D’aucuns dirons que l’univers théorique que nous décrivons ici n’est rien de moins que pervers! Pourtant, puisque notre imagination est sans limite, ce n’est pas tout! En effet, l’opposition d’une part de la stimulation des centres du plaisir par l’ingestion de l’aliment dont il est question ici et d’autre part de la conscience des effets néfastes de l’aliment sur l’organisme, ferait se développer chez le sujet qui en consommerait un fort sentiment de mauvaise conscience. Parce qu’en effet, celui-ci saurait que s’il dépasse certaines limites (ces limites étant totalement inconnues), il pourrait en subir (selon une probabilité inconnue) les conséquences néfastes (conséquences dont la nature exacte demeurerait également inconnue).

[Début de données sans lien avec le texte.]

(** C12: closing and reopening the application loses nothing. What a running shell
    saves is built from its own state (tabs, order table, split, pointers, navigation
    of the terminals, sidebar and remembered targets), as the render builds it. When
    that shell fits the bounds of the format, its order table has no duplicate, its
    split of several panes has a host, remembered targets are filed under their owners
    and no empty directory was published, the stored snapshot decodes and restoring it
    into a fresh shell succeeds. The restored shell shows the same items in the top
    bar, in the same order and with the same one active (home where nothing was), the
    same terminals with their ids, ordinals and connections, the same directory and
    follow state of each, and the same sidebar; and what it then saves from its own
    state is the same snapshot (instances, ordinals, targets, order, panes, ratios,
    active item, directories, follow states, sidebar), again with home for nothing.
    This holds for every restore plan, however many remote file tabs are open before
    and after, and with no connection temporary any more. *)
Theorem save_restore_save temporary files sh0 tr lookups availability sh files' :
  running_ok temporary files sh0 →
  order (ss_pointers (rw_split sh)) = [] → ns_map (rw_navigation sh) = [] →
  let s := workspaceSnapshot temporary files sh0 in
  ∃ loaded sh', decodeWorkspaceSnapshot (to_json s) = inr loaded ∧
    restoreWorkspaceShell tr lookups availability loaded sh = Some sh' ∧
    displayed_ids (shell_items sh') = displayed_ids (shell_items sh0) ∧
    activeWorkspaceItemId files' sh' = Some (default HOME_ITEM_ID (activeWorkspaceItemId files sh0)) ∧
    ssh_of_tab <$> rw_terminals sh' = ssh_of_tab <$> rw_terminals sh0 ∧
    (∀ id, id ∈ tt_id <$> rw_terminals sh0 →
      nav_of (rw_navigation sh') id = nav_of (rw_navigation sh0) id) ∧
    (rw_collapsed sh' = rw_collapsed sh0 ∧ rw_view sh' = rw_view sh0 ∧
     rw_followsActive sh' = rw_followsActive sh0) ∧
    workspaceSnapshot [] files' sh' = resumed_snapshot s.
Proof.
  intros [Hb Ht Hno Hh Hn] Ho Hns. cbv zeta. set (s := workspaceSnapshot temporary files sh0).
  pose proof (toSnapshot_valid _ _ Hb) as Hv. change (snapshot_valid s) in Hv.
  destruct (hydration_total s lookups Hv) as (h & Hbuild & H1 & H2 & H3 & H4 & Hl & Hhost & Hact).
  destruct (restored_parts tr lookups availability s sh h Hv Ho Hbuild) as
    (sh' & p & Hr & (E1 & E2 & E3 & E4) & Erefs & (Ec & Evw & Efa) & Enav & (El & Eh & Eta) & Ep & Eo).
  exists s, sh'. split; [by apply decode_to_json|]. split; [done|].
  destruct (resumed_instances temporary files sh0 lookups h sh') as (HI & Hids & Hssh & Htabs); [done..| |done|].
  { unfold shell_saved, saved_collections. rewrite E1, E2, E3, E4, Erefs. by rewrite saved_targets_nil. }
  assert (snap_id <$> sn_instances s = collection_ids (shell_collections sh0)) as Hlive
    by apply (saved_ids temporary).
  assert (NoDup (collection_ids (shell_collections sh0))) as Hnd by (rewrite <- Hlive; apply Hv).
  destruct (resumed_layout s (shell_layout (rw_split sh0)) (hy_splitLayout h) Hv) as (Hls & Hlv & Hlp);
    [done| |done|].
  { intros q (l & _ & ->)%fmap_Some. apply (snapshotPaneNode_terminal (shell_saved temporary sh0)). }
  rewrite <- El in Hls, Hlv, Hlp, Eta, Hhost. rewrite Hlive in Hlv. rewrite <- Eh in Hhost.
  destruct (resumed_group sh0 sh' Hnd Hids Hh Hls Hlv Hhost) as (Hg & Hm & Hgh).
  destruct (resumed_navigation temporary files files' sh0 sh sh') as (Hnav & Hd & Hf);
    [by eapply saved_terminals_NoDup|done..|].
  fold s in HI, Hd, Hf.
  assert (sn_activeItemId s = activeWorkspaceItemId files sh0) as Ha.
  { rewrite <- (sanitize_active files sh0 Hnd). by rewrite <- Hlive. }
  assert (activeWorkspaceItemId files' sh' = Some (default HOME_ITEM_ID (sn_activeItemId s))) as Ha'.
  { eapply (restored_active_item sh0 sh' files files' lookups s h p); try done. by rewrite <- Eh. }
  assert (order (ss_pointers (rw_split sh')) = sn_order s) as Hord by (by rewrite Ep, restore_active_order).
  split; [by apply (resumed_items sh0 sh' (sn_instances s))|]. split; [by rewrite <- Ha|].
  split; [done|]. split; [done|]. split; [done|].
  apply resumed_fields; try done. by rewrite Hids.
Qed.
(** [lc_input] is [inputRef.current]; the dependencies are those of the last run of
    each effect. [lc_load] is the load that was not disposed, [lc_timer] the save that
    waits for the debounce, [lc_queue] the saves of the promise chain, the first of
    them in flight. What the outside sees: the restores, the calls of [runtime.save],
    how they settled, and the reported errors. *)
Record Lifecycle := mkLifecycle {
  lc_input : LifecycleInput;
  lc_mounted : bool;
  lc_restored : bool;
  lc_lastSaved : option string;
  lc_ready : bool;
  lc_load_deps : option (bool * bool * option nat);
  lc_save_deps : option (bool * option nat * bool * string);
  lc_load : option nat;
  lc_loads : list nat;
  lc_timer : option SaveJob;
  lc_queue : list SaveJob;
  lc_restores : list WorkspaceSnapshotV1;
  lc_calls : list SaveJob;
  lc_settled : list (SaveJob * bool);
  lc_errors : list Operation;
}.

Definition initialLifecycle (input : LifecycleInput) : Lifecycle :=
  mkLifecycle input true false None false None None None [] None [] [] [] [] [].

(** The parts of the state that a step replaces together. *)
Definition lc_with_refs (restored : bool) (lastSaved : option string) (ready : bool) (s : Lifecycle) : Lifecycle :=
  mkLifecycle (lc_input s) (lc_mounted s) restored lastSaved ready (lc_load_deps s) (lc_save_deps s) (lc_load s)
    (lc_loads s) (lc_timer s) (lc_queue s) (lc_restores s) (lc_calls s) (lc_settled s) (lc_errors s).

Definition lc_with_load (load : option nat) (loads : list nat) (s : Lifecycle) : Lifecycle :=
  mkLifecycle (lc_input s) (lc_mounted s) (lc_restored s) (lc_lastSaved s) (lc_ready s) (lc_load_deps s)
    (lc_save_deps s) load loads (lc_timer s) (lc_queue s) (lc_restores s) (lc_calls s) (lc_settled s) (lc_errors s).

Definition lc_with_saves (timer : option SaveJob) (queue calls : list SaveJob) (settled : list (SaveJob * bool))
    (s : Lifecycle) : Lifecycle :=
  mkLifecycle (lc_input s) (lc_mounted s) (lc_restored s) (lc_lastSaved s) (lc_ready s) (lc_load_deps s)
    (lc_save_deps s) (lc_load s) (lc_loads s) timer queue (lc_restores s) calls settled (lc_errors s).

Definition lc_with_log (restores : list WorkspaceSnapshotV1) (errors : list Operation) (s : Lifecycle) : Lifecycle :=
  mkLifecycle (lc_input s) (lc_mounted s) (lc_restored s) (lc_lastSaved s) (lc_ready s) (lc_load_deps s)
    (lc_save_deps s) (lc_load s) (lc_loads s) (lc_timer s) (lc_queue s) restores (lc_calls s) (lc_settled s) errors.

Definition lc_with_render (input : LifecycleInput) (load_deps : option (bool * bool * option nat))
    (save_deps : option (bool * option nat * bool * string)) (s : Lifecycle) : Lifecycle :=
  mkLifecycle input (lc_mounted s) (lc_restored s) (lc_lastSaved s) (lc_ready s) load_deps save_deps (lc_load s)
    (lc_loads s) (lc_timer s) (lc_queue s) (lc_restores s) (lc_calls s) (lc_settled s) (lc_errors s).

Section lifecycle.
(** [JSON.stringify]. *)
Context (stringify : WorkspaceSnapshotV1 → string).

(** ** Effects *)

(** The snapshot that is shown becomes what counts as saved. *)
Definition lc_baseline (s : Lifecycle) : Lifecycle :=
  lc_with_refs true (Some (stringify (li_snapshot (lc_input s)))) true s.

(** The first effect: load once, or take the present workspace as it is. *)
Definition restore_effect (s : Lifecycle) : Lifecycle :=
  let input := lc_input s in
  if negb (li_enabled input) || lc_restored s then s
  else
    match li_runtime input with
    | Some runtime =>
        if li_restoreOnLaunch input
        then lc_with_load (Some (length (lc_loads s))) (lc_loads s ++ [runtime]) s
        else lc_baseline s
    | None => lc_baseline s
    end.

(** The second effect: schedule a save of the snapshot of the render. [ready] and
    [serializedSnapshot] are those of the render. *)
Definition save_effect (ready : bool) (serializedSnapshot : string) (s : Lifecycle) : Lifecycle :=
  let input := lc_input s in
  match li_runtime input with
  | None => s
  | Some runtime =>
      if negb ready || negb (li_enabled input) then s
      else if decide (lc_lastSaved s = Some serializedSnapshot) then s
      else lc_with_saves (Some (mkSaveJob runtime (li_snapshot input) serializedSnapshot))
             (lc_queue s) (lc_calls s) (lc_settled s) s
  end.

(** The cleanups of the two effects. *)
Definition dispose_load (s : Lifecycle) : Lifecycle := lc_with_load None (lc_loads s) s.

Definition clear_timer (s : Lifecycle) : Lifecycle :=
  lc_with_saves None (lc_queue s) (lc_calls s) (lc_settled s) s.

(** What runs only when dependencies changed. *)
Definition run_if (changed : bool) (f : Lifecycle → Lifecycle) (s : Lifecycle) : Lifecycle :=
  if changed then f s else s.

(** A committed render: the cleanups of the effects whose dependencies changed, then
    these effects in order. *)
Definition lc_render (input : LifecycleInput) (s : Lifecycle) : Lifecycle :=
  if negb (lc_mounted s) then s
  else
    let ready := lc_ready s in
    let serializedSnapshot := stringify (li_snapshot input) in
    let load_deps := Some (li_enabled input, li_restoreOnLaunch input, li_runtime input) in
    let save_deps := Some (li_enabled input, li_runtime input, ready, serializedSnapshot) in
    let load_changed := bool_decide (lc_load_deps s ≠ load_deps) in
    let save_changed := bool_decide (lc_save_deps s ≠ save_deps) in
    let s := lc_with_render input load_deps save_deps s in
    let s := run_if save_changed clear_timer (run_if load_changed dispose_load s) in
    run_if save_changed (save_effect ready serializedSnapshot) (run_if load_changed restore_effect s).

(** How [runtime.load()] settles; [onRestore] may throw. *)
Inductive LoadResult :=
  | LoadRejected
  | LoadEnvelope (backup current : option json) (restoreThrows : bool).

Definition load_failed (s : Lifecycle) : Lifecycle :=
  lc_baseline (lc_with_log (lc_restores s) (lc_errors s ++ [OpLoad]) s).

Definition load_settled (load : nat) (result : LoadResult) (s : Lifecycle) : Lifecycle :=
  if decide (lc_load s ≠ Some load) then s
  else
    let s := lc_with_load None (lc_loads s) s in
    match result with
    | LoadRejected => load_failed s
    | LoadEnvelope backup current restoreThrows =>
        match sel_snapshot (selectWorkspaceSnapshot backup current) with
        | Some snapshot =>
            let s := lc_with_log (lc_restores s ++ [snapshot]) (lc_errors s) s in
            if restoreThrows then load_failed s
            else lc_with_refs true (Some (stringify snapshot)) true s
        | None => lc_baseline s
        end
    end.

(** The timer fires: the save joins the chain, and starts when nothing is in flight. *)
Definition timer_fired (s : Lifecycle) : Lifecycle :=
  match lc_timer s with
  | None => s
  | Some job =>
      lc_with_saves None (lc_queue s ++ [job])
        (if decide (lc_queue s = []) then lc_calls s ++ [job] else lc_calls s) (lc_settled s) s
  end.

(** The save in flight settles, and the next one of the chain starts. *)
Definition save_settled (ok : bool) (s : Lifecycle) : Lifecycle :=
  match lc_queue s with
  | [] => s
  | job :: rest =>
      let s :=
        if ok then lc_with_refs (lc_restored s) (Some (sj_serialized job)) (lc_ready s) s
        else lc_with_log (lc_restores s) (lc_errors s ++ [OpSave]) s in
      lc_with_saves (lc_timer s) rest (lc_calls s ++ take 1 rest) (lc_settled s ++ [(job, ok)]) s
  end.

(** The cleanups run; saves that joined the chain go on. *)
Definition lc_unmount (s : Lifecycle) : Lifecycle :=
  mkLifecycle (lc_input s) false (lc_restored s) (lc_lastSaved s) (lc_ready s) (lc_load_deps s) (lc_save_deps s) None
    (lc_loads s) None (lc_queue s) (lc_restores s) (lc_calls s) (lc_settled s) (lc_errors s).

Inductive LifecycleEvent :=
  | LcRender (input : LifecycleInput)
  | LcLoaded (load : nat) (result : LoadResult)
  | LcTimer
  | LcSaved (ok : bool)
  | LcUnmount.

Definition lifecycle_step (s : Lifecycle) (event : LifecycleEvent) : Lifecycle :=
  match event with
  | LcRender input => lc_render input s
  | LcLoaded load result => load_settled load result s
  | LcTimer => timer_fired s
  | LcSaved ok => save_settled ok s
  | LcUnmount => lc_unmount s
  end.

(** The hook is mounted with an input, then the events happen. *)
Definition lifecycle_run (input : LifecycleInput) (events : list LifecycleEvent) : Lifecycle :=
  foldl lifecycle_step (lc_render input (initialLifecycle input)) events.

(** ** Invariants *)

Definition job_ok (job : SaveJob) : Prop := sj_serialized job = stringify (sj_snapshot job).

(** The last save that succeeded. *)
Definition last_written (s : Lifecycle) : option SaveJob := fst <$> last (filter (λ e, e.2 = true) (lc_settled s)).

Record lifecycle_ok (s : Lifecycle) : Prop := {
  lk_ready : lc_ready s = lc_restored s;
  lk_before : lc_restored s = false →
    lc_restores s = [] ∧ lc_timer s = None ∧ lc_queue s = [] ∧ lc_calls s = [] ∧ lc_settled s = [];
  lk_load : lc_restored s = true → lc_load s = None;
  lk_restores : length (lc_restores s) ≤ 1 ∧ Forall snapshot_valid (lc_restores s);
  lk_calls : lc_calls s = (lc_settled s).*1 ++ take 1 (lc_queue s);
  lk_jobs : Forall job_ok (option_list (lc_timer s) ++ lc_queue s ++ (lc_settled s).*1);
  lk_last : ∀ job, last_written s = Some job → lc_lastSaved s = Some (sj_serialized job);
}.

(** After a render of a mounted hook the effects have run for what is rendered. *)
Record lifecycle_synced (s : Lifecycle) : Prop := {
  ls_load_deps : lc_mounted s = true → lc_load_deps s =
    Some (li_enabled (lc_input s), li_restoreOnLaunch (lc_input s), li_runtime (lc_input s));
  ls_save_deps : lc_mounted s = true → ∃ ready, lc_save_deps s =
    Some (li_enabled (lc_input s), li_runtime (lc_input s), ready, stringify (li_snapshot (lc_input s)));
  ls_pending : lc_mounted s = true → li_enabled (lc_input s) = true → lc_restored s = true ∨ is_Some (lc_load s);
  ls_unmounted : lc_mounted s = false → lc_timer s = None ∧ lc_load s = None;
}.

Lemma baseline_ok s : lifecycle_ok s → lc_restored s = false → lc_load s = None → lifecycle_ok (lc_baseline s).
Proof.
  intros [] Hr Hl. destruct (lk_before0 Hr) as (E1 & E2 & E3 & E4 & E5).
  split; cbn; [done|done|done|done|done|done|]. intros job. unfold last_written. cbn. rewrite E5. done.
Qed.

Lemma with_load_ok load loads s : lifecycle_ok s → lc_restored s = false ∨ load = None → lifecycle_ok (lc_with_load load loads s).
Proof. intros [] Hor. split; cbn; try done. intros Hr. destruct Hor; [congruence|done]. Qed.

Lemma restore_effect_ok s : lifecycle_ok s → lc_load s = None → lifecycle_ok (restore_effect s).
Proof.
  intros Hok Hl. unfold restore_effect. destruct (negb _ || lc_restored s) eqn:E; [done|].
  apply orb_false_iff in E as [_ Hr].
  destruct (li_runtime (lc_input s)); [|by apply baseline_ok]. destruct (li_restoreOnLaunch _); [|by apply baseline_ok].
  apply with_load_ok; auto.
Qed.

Lemma restore_effect_input s : lc_input (restore_effect s) = lc_input s.
Proof.
  unfold restore_effect. cbv zeta. repeat case_match; reflexivity.
Qed.

Lemma with_timer_ok timer s :
  lifecycle_ok s → (lc_restored s = false → timer = None) → Forall job_ok (option_list timer) →
  lifecycle_ok (lc_with_saves timer (lc_queue s) (lc_calls s) (lc_settled s) s).
Proof.
  intros [] Hn Ht. split; cbn; try done.
  - intros Hr. destruct (lk_before0 Hr) as (? & ? & ? & ? & ?). auto.
  - rewrite Forall_app in lk_jobs0 |- *. tauto.
Qed.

En fin de compte, on obtient un système théorique dans lequel le sujet qui prendrait la funeste décision d’entamer un sac de cet aliment extrêmement satisfaisant aurait sans doute choisi un sac de format familial pour ne pas vivre la frustration suprême de ne pouvoir qu’en manger un tout petit peu (40 grammes), mais ce faisant, il mangerait une quantité importante du produit à ses risques et périls, en sachant parfaitement que l’aliment est néfaste si ingéré en grande quantité, mais que sa capacité à limiter sa consommation, et donc les risques reliés à cet aliment, serait en quelque sorte dépendante du degré de mauvaise conscience que cette consommation induit en lui.
À tout coup, le résultat serait le suivant : (a) le sujet aurait mangé une bonne quantité du produit; (b) le sujet aurait mauvaise conscient et (c) l’expérience générale laisserait au sujet un sentiment de dégoût de lui-même, plutôt que de plaisir (soit l’excitation des centres du plaisir du cerveau) ou même plus simplement de satiété (soit de ne plus avoir faim). Cette situation ne serait-elle pas horrible? Cet univers ne serait-il pas épouvantable?
Heureusement, cher lecteur, cet univers théorique n’est que le fruit de notre imagination. Nous pouvons donc vaquer à nos occupations quotidiennes sans nous soucier de toutes ces funestes considérations.